# INFORMATION SUPPLIED
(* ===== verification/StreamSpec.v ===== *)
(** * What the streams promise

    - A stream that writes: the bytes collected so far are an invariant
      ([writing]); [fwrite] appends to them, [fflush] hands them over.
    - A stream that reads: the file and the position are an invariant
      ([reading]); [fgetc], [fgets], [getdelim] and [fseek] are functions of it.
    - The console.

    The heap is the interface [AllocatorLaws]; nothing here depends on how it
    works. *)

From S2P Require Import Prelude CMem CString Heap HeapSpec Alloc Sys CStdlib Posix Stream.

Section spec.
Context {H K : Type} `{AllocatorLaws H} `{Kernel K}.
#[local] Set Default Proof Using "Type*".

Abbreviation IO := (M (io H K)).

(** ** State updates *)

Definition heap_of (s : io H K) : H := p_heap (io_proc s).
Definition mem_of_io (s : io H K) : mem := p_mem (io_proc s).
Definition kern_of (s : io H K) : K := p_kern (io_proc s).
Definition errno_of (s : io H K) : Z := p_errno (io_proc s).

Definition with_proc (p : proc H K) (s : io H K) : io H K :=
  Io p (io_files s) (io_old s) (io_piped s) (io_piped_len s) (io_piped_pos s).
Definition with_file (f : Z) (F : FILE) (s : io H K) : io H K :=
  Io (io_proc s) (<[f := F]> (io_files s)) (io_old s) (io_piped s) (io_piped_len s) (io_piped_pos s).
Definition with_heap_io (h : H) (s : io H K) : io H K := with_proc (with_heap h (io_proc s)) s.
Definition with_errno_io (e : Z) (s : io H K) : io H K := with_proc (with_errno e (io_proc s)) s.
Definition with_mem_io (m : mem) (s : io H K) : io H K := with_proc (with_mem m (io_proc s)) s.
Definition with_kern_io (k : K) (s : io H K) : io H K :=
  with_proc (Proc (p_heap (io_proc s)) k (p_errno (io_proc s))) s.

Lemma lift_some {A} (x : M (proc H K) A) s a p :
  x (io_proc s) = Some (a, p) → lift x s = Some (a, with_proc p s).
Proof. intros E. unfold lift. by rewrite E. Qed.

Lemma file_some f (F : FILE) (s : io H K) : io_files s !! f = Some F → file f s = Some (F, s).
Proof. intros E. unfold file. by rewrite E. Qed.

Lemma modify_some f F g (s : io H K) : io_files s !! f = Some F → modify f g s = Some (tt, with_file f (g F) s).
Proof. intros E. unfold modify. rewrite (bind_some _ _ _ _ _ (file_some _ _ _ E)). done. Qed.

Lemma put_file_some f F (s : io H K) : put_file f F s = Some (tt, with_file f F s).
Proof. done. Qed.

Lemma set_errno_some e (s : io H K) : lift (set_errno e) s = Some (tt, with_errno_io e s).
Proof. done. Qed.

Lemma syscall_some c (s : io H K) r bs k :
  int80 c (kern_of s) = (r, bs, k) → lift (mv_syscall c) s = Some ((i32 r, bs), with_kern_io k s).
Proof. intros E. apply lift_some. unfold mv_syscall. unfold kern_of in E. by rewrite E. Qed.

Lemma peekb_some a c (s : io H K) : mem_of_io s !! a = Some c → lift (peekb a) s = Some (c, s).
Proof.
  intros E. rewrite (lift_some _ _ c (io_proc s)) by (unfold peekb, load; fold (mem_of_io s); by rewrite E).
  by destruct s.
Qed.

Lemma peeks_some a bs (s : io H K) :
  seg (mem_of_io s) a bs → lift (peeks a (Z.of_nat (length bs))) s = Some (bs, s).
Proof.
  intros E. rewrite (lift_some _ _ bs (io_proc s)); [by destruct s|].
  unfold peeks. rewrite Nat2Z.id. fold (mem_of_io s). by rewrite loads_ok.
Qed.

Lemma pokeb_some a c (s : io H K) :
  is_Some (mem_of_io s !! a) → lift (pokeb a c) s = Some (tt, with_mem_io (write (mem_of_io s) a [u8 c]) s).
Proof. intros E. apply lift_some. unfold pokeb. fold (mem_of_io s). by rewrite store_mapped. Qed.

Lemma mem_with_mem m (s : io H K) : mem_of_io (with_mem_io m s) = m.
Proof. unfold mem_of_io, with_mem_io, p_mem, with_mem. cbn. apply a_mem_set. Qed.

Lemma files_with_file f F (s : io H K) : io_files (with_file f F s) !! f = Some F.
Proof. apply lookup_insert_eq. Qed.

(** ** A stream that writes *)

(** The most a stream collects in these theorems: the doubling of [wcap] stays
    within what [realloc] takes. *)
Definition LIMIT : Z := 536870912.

==

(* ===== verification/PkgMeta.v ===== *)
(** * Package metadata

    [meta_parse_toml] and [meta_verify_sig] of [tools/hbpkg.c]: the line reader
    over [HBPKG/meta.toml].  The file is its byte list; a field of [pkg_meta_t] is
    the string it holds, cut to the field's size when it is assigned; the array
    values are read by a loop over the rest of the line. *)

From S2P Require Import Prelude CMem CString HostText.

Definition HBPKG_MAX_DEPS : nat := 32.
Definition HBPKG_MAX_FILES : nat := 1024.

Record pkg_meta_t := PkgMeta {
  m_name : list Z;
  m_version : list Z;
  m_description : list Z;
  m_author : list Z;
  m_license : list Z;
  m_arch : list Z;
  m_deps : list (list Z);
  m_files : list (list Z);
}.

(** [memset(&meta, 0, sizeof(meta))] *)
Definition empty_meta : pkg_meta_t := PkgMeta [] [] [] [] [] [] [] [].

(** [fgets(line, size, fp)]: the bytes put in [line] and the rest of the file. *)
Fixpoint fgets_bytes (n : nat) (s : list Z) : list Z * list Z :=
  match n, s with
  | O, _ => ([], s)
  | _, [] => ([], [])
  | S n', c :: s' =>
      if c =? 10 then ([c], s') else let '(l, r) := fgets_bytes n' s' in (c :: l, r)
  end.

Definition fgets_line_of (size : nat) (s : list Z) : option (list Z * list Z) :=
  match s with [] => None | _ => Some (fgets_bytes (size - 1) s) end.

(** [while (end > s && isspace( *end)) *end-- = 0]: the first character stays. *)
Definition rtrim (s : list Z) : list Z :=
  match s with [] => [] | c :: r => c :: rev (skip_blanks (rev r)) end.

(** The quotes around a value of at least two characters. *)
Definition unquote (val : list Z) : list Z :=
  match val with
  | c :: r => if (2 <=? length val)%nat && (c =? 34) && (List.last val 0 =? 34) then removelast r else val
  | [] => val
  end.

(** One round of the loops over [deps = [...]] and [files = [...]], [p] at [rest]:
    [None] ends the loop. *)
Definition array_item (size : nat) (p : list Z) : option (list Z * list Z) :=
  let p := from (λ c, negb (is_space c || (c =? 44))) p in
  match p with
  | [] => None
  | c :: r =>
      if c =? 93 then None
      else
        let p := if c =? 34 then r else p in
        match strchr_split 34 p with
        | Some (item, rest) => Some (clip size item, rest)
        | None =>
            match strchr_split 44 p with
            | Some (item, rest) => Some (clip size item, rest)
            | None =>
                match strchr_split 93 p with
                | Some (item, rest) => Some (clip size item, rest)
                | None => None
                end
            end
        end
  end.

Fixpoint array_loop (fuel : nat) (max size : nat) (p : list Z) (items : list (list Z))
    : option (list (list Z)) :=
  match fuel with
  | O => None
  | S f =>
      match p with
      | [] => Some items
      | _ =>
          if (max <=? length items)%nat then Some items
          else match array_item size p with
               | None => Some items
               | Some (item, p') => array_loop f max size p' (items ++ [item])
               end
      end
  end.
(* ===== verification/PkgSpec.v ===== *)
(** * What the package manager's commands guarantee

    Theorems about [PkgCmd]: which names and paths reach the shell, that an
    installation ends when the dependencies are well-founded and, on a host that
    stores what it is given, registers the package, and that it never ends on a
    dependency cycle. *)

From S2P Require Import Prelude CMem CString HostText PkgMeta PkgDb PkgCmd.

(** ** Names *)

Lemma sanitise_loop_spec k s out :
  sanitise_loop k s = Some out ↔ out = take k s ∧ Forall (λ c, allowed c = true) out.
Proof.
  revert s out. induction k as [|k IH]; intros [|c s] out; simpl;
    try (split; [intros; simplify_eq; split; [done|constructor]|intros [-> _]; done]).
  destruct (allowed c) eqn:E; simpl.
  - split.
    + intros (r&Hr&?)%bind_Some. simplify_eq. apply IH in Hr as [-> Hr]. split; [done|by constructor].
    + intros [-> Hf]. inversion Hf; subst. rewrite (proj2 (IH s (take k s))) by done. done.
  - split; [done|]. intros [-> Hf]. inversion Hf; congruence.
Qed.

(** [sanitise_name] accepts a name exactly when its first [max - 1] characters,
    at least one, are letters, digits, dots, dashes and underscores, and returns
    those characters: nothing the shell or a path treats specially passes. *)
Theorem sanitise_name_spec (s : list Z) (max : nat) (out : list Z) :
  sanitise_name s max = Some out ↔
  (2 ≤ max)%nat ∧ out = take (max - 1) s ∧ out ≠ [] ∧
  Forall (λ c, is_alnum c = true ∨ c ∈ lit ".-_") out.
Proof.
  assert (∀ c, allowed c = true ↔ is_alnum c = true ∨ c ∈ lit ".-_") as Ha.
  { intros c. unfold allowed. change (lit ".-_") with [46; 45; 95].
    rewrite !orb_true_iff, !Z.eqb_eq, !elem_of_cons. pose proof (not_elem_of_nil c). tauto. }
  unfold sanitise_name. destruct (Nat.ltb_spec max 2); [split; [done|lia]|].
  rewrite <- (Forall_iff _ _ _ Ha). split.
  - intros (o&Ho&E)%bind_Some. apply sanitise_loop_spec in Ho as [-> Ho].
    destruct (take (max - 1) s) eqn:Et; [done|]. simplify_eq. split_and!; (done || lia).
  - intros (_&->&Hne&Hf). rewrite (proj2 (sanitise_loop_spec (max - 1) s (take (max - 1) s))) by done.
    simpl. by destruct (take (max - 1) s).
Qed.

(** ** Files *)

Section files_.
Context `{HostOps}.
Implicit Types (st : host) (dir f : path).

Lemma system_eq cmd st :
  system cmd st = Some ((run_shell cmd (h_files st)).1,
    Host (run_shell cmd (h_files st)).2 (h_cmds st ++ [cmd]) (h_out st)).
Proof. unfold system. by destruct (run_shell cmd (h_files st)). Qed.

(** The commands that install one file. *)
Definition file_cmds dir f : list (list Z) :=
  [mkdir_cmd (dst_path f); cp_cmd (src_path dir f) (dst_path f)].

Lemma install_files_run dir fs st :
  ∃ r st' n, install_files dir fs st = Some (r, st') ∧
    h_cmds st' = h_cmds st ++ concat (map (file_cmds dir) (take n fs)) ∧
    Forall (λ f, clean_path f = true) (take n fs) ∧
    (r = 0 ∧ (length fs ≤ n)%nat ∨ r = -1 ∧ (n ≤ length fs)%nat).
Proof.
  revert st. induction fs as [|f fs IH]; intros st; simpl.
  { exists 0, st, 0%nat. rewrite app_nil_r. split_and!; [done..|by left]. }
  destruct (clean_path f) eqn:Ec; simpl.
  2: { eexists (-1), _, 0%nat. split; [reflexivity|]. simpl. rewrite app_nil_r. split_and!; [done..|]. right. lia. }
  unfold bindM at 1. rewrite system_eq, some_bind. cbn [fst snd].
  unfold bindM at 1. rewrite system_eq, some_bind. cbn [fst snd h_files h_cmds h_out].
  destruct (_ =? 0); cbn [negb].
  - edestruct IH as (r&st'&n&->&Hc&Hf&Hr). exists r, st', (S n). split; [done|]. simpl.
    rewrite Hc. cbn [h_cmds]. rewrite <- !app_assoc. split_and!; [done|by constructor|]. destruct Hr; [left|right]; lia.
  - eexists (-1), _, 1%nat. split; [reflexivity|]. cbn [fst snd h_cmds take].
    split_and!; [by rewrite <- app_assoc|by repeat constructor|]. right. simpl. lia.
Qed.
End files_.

--

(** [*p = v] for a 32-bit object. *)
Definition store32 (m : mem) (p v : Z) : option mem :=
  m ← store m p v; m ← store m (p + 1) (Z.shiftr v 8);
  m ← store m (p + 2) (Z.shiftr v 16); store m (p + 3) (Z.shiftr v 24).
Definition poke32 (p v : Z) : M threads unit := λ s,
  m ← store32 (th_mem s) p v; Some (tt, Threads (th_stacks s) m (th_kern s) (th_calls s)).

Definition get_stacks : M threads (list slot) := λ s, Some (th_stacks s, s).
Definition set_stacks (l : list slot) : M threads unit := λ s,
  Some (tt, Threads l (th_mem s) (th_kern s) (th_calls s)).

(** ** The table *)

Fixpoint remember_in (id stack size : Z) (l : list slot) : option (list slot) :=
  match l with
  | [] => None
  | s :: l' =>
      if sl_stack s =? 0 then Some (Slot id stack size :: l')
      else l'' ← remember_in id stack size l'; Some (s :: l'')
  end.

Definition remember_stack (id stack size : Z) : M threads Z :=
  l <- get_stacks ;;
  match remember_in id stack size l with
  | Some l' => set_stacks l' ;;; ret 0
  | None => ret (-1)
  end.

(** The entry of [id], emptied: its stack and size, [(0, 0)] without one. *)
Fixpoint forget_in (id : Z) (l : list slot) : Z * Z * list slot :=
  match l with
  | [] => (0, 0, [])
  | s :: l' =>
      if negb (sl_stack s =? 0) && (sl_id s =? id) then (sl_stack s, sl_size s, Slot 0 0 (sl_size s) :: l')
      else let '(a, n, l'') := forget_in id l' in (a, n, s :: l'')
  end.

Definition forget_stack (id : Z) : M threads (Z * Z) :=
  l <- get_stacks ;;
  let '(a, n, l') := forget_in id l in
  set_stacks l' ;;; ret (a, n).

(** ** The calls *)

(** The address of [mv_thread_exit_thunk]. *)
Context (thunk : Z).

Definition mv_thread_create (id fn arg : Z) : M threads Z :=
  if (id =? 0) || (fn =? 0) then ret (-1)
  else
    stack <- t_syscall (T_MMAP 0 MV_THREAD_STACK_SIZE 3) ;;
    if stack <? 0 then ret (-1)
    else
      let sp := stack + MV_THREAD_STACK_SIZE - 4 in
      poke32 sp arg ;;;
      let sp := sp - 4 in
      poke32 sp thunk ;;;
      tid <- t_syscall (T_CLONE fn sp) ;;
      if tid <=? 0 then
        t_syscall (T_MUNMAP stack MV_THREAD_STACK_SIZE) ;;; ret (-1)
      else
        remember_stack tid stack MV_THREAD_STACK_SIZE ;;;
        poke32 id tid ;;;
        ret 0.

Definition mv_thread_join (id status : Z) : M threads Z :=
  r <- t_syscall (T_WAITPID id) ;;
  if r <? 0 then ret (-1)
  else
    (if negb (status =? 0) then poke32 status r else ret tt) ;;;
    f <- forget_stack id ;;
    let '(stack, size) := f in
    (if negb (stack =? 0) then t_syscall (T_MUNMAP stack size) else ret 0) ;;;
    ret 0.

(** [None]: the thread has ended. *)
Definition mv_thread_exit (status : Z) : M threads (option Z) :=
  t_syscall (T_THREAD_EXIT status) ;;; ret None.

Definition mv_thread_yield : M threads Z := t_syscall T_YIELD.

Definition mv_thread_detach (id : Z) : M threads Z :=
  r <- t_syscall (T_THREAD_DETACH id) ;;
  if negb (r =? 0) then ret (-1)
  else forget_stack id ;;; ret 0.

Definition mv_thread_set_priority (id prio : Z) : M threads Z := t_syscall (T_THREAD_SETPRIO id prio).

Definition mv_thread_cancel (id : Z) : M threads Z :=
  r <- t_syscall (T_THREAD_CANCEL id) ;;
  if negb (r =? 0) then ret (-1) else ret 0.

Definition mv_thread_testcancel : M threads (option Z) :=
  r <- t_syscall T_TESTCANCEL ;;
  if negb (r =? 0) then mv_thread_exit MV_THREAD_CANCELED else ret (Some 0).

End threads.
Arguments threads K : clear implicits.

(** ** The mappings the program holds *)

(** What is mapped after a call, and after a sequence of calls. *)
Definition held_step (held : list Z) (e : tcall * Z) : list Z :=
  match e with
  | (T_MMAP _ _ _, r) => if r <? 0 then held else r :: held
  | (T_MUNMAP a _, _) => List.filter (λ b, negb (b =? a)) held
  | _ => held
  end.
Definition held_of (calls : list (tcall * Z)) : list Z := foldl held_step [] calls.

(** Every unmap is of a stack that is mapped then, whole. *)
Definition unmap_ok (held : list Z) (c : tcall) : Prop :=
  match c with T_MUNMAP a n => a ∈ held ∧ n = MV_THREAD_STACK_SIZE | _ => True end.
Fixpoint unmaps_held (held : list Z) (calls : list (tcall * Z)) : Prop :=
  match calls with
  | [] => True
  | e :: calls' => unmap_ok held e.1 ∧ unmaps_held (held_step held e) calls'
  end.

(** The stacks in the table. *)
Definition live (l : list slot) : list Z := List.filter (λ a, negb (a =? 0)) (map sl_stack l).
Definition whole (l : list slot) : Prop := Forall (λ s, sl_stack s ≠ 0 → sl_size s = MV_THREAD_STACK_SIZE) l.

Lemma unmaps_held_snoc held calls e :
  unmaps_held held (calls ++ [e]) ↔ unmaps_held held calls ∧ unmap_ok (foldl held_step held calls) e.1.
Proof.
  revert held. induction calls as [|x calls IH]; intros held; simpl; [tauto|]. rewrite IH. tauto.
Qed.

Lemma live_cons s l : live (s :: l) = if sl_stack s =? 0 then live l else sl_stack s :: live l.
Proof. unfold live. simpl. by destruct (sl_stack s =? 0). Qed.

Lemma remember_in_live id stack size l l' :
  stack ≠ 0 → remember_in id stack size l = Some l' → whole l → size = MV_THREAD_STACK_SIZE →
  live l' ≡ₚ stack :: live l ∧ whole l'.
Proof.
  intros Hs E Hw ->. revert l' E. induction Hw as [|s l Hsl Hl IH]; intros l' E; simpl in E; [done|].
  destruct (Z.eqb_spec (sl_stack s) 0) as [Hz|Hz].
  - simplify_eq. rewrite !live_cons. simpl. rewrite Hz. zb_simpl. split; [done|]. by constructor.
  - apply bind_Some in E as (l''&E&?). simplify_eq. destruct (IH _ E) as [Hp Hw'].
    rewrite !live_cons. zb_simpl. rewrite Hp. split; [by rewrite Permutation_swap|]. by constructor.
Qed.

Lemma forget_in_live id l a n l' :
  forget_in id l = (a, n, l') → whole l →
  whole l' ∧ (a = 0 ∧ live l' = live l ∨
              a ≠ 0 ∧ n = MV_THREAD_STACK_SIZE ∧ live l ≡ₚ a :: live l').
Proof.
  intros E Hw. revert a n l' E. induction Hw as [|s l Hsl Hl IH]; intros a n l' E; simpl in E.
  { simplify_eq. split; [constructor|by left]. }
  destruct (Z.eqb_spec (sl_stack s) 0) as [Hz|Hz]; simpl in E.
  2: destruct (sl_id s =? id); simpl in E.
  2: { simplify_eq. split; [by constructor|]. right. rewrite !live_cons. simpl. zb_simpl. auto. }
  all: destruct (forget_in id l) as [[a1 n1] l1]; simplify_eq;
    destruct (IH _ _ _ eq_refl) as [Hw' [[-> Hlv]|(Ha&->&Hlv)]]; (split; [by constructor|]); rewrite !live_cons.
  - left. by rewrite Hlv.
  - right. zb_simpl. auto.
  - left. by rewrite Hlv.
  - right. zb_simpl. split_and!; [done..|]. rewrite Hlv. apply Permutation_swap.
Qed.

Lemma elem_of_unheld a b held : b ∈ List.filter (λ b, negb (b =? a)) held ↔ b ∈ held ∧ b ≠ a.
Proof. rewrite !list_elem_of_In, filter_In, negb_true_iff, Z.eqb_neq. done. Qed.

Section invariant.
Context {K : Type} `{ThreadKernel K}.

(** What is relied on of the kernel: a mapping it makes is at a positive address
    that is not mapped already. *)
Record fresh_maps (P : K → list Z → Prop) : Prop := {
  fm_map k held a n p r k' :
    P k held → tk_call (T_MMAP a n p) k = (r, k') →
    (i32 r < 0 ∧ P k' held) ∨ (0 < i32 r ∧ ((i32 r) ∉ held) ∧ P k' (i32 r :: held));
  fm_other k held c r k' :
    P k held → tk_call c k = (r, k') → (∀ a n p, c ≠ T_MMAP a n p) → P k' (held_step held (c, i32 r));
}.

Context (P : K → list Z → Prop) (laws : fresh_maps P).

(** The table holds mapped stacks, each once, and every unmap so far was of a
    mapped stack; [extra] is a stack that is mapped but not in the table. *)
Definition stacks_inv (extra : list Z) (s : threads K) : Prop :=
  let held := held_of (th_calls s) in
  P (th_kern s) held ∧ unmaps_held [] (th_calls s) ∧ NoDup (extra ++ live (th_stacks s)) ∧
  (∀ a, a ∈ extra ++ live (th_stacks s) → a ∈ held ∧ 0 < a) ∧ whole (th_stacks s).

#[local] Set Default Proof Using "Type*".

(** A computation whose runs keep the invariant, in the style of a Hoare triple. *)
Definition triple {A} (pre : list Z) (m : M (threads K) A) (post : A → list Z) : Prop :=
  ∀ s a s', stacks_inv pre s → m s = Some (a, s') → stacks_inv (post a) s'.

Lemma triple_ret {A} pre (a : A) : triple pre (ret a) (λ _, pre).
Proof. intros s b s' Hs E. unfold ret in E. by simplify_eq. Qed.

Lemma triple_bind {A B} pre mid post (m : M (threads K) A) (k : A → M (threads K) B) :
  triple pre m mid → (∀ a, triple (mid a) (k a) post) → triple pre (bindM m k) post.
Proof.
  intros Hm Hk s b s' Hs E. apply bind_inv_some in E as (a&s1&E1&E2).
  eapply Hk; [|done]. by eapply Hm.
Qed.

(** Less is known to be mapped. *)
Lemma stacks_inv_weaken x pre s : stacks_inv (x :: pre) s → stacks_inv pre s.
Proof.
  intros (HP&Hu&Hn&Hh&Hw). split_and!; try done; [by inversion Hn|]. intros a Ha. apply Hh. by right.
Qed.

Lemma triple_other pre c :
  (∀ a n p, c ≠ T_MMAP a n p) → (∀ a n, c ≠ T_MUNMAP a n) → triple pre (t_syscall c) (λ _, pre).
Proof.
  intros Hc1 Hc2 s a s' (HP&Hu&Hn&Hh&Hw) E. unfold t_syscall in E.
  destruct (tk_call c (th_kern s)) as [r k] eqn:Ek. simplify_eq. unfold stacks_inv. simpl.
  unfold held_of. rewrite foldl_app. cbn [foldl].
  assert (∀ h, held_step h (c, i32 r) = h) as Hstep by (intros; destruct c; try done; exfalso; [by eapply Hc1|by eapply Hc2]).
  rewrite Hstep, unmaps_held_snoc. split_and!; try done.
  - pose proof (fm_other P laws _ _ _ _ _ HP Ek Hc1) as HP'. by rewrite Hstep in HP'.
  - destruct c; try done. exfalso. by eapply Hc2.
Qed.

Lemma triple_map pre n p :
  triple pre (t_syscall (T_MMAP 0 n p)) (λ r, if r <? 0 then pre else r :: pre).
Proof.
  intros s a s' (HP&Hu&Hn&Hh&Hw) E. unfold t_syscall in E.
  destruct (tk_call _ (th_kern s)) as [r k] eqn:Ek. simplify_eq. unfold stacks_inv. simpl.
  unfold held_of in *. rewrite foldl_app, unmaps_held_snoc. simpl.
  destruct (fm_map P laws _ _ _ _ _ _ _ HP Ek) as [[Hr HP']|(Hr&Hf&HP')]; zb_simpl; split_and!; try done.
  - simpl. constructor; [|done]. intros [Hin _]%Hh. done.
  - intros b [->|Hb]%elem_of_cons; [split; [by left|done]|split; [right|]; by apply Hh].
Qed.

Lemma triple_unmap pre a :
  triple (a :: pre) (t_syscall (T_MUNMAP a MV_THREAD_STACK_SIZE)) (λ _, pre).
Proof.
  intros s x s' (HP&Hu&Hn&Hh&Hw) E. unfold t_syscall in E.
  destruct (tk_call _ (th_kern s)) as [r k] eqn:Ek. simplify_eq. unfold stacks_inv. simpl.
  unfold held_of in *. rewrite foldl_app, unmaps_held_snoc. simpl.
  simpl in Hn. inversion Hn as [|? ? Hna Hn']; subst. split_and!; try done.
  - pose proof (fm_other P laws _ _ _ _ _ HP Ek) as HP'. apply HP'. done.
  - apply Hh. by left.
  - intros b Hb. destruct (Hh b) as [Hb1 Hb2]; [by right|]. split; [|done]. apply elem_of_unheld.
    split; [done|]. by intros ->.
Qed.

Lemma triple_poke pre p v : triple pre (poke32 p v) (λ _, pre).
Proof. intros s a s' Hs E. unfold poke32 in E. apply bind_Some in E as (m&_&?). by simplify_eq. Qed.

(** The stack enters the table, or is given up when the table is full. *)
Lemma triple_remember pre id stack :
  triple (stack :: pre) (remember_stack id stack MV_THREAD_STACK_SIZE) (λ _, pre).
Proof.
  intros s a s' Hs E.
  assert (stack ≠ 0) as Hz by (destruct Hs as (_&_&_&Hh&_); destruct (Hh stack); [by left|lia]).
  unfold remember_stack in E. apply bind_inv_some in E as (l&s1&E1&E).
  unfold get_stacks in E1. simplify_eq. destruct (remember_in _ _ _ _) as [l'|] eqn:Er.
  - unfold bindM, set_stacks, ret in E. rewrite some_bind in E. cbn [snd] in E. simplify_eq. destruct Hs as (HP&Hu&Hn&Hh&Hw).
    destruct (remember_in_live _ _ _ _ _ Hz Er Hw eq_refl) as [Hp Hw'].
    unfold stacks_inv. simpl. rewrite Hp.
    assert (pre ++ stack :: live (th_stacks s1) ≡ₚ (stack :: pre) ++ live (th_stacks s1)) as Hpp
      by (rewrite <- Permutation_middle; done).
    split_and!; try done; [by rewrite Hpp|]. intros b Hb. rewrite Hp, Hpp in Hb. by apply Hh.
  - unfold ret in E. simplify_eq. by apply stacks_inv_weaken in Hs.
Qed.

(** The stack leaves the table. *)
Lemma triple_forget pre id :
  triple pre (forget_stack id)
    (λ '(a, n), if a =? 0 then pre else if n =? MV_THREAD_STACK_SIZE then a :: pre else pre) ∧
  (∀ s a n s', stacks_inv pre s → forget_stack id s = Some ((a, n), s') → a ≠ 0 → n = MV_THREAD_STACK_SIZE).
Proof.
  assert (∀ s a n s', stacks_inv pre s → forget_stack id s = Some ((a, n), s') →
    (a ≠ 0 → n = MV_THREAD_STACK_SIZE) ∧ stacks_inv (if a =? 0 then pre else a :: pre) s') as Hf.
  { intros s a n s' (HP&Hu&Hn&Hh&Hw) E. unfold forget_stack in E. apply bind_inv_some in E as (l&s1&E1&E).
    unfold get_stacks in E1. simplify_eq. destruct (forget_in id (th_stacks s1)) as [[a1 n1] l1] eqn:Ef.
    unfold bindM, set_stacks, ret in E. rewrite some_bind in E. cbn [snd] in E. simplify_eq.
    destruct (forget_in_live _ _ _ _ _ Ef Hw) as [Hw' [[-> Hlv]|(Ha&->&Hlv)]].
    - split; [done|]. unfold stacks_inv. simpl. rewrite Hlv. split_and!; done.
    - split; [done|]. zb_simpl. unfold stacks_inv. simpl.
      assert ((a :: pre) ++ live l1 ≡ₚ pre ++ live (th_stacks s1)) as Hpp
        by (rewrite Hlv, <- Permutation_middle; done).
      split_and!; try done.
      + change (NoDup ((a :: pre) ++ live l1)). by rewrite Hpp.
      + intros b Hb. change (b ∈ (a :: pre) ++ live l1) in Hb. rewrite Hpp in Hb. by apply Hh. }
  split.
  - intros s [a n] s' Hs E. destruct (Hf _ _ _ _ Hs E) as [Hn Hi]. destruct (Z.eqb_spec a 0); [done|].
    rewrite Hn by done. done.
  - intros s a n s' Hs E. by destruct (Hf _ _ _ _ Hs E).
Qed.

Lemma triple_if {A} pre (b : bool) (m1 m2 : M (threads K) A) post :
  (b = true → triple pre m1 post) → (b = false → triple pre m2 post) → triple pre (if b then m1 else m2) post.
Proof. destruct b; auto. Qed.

# EXERCISE DESCRIPTION
The expected answer is a copy of each line above containing "characters".

# ANSWER TO THIS EXERCISE
(** The quotes around a value of at least two characters. *)
(** [sanitise_name] accepts a name exactly when its first [max - 1] characters,
    those characters: nothing the shell or a path treats specially passes. *)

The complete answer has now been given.